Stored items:
□ □ □ □ □
(** There is one way to read a text. *)
Lemma reads_functional specs text visible extracted visible' extracted' :
  reads specs text visible extracted -> reads specs text visible' extracted' -> visible = visible' /\ extracted = extracted'.
Proof.
  intros Hr. revert visible' extracted'.
  induction Hr as [text E|text i k E Ext|text i k spec c v x E Ext Hs inside Hf Hr IH|text i k spec E Ext Hs inside Hf];
    intros v' x' Hr'; inversion Hr' as [? E'|? i' k' E' Ext'|? i' k' spec' c' v2 x2 E' Ext' Hs' inside' Hf' Hr2|? i' k' spec' E' Ext' Hs' inside' Hf'];
    subst; rewrite E in E'; try discriminate; try injection E' as <- <-; try congruence; try done;
    assert (spec' = spec) as -> by congruence; unfold inside, inside' in *; try congruence.
  - assert (c' = c) as -> by congruence. destruct (IH _ _ Hr2) as [-> ->]. done.
  - done.
Qed.

(** One tag is always told apart from itself. *)
Lemma single_apart spec : apart_openers [spec].
Proof.
  intros e e' i He He' Hi Ho. cbn in He, He'. apply list_elem_of_singleton in He as ->. apply list_elem_of_singleton in He' as ->.
  apply occurs_bound in Ho. cbn in Ho. lia.
Qed.

(** Pieces read like the text they make. *)
Lemma collect_reads specs self pieces :
  hidden_new specs = Ok self -> specs_utf8 specs -> apart_openers specs -> texts pieces ->
  reads specs (concat pieces) (renderable (collect pieces self)) (events (collect pieces self)).
Proof.
  intros E Hu Ha Hs. destruct (hidden_new_ok specs self E Hu) as (Hok & Es & Em & Ep).
  pose proof (hidden_new_stream specs self E Hu Ha) as Hstream.
  pose proof (collect_whole pieces self Hstream Hs) as Hw. change (same ?x ?y) with (x = y) in Hw. rewrite Hw.
  pose proof (texts_concat _ Hs) as Hv. destruct (project_runs (concat pieces) self Hok Hv) as [turns Hrun].
  unfold collect. cbn [project_all project hidden_projector close]. destruct (hidden_project (concat pieces) self) as [self1 out1].
  rewrite merge_nothing.
  destruct (run_reads turns (extend (concat pieces) self) nothing _ (extend_ok _ _ Hok Hv) Em
              (ex_intro _ _ (ex_intro _ _ (conj Hrun eq_refl)))) as (visible & extracted & Hr & Eo).
  rewrite Eo, nothing_merge. cbn. unfold extend in Hr. cbn [ht_specs ht_pending with_pending] in Hr. rewrite Ep, Es in Hr. exact Hr.
Qed.

End Hidden.

(** * Citations *)

Lemma citation_new_is : exists inner,
  hidden_new [{| sp_tag := Citation; sp_open := CITATION_OPEN; sp_close := CITATION_CLOSE |}] = Ok inner
  /\ citation_new = Ok {| ci_inner := inner |} /\ stream_ok inner.
Proof.
  eexists. split; [reflexivity|]. split; [reflexivity|]. apply (hidden_new_stream [{| sp_tag := Citation; sp_open := CITATION_OPEN; sp_close := CITATION_CLOSE |}]);
    [reflexivity| |apply single_apart].
  repeat constructor.
Qed.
□ □ □ □ □
__YOUR GOAL__:
Check each line of the entries for "intros" and copy those that have it.

__YOUR SOLUTION__:
  intros Hr. revert visible' extracted'.
    intros v' x' Hr'; inversion Hr' as [? E'|? i' k' E' Ext'|? i' k' spec' c' v2 x2 E' Ext' Hs' inside' Hf' Hr2|? i' k' spec' E' Ext' Hs' inside' Hf'];
  intros e e' i He He' Hi Ho. cbn in He, He'. apply list_elem_of_singleton in He as ->. apply list_elem_of_singleton in He' as ->.
  intros E Hu Ha Hs. destruct (hidden_new_ok specs self E Hu) as (Hok & Es & Em & Ep).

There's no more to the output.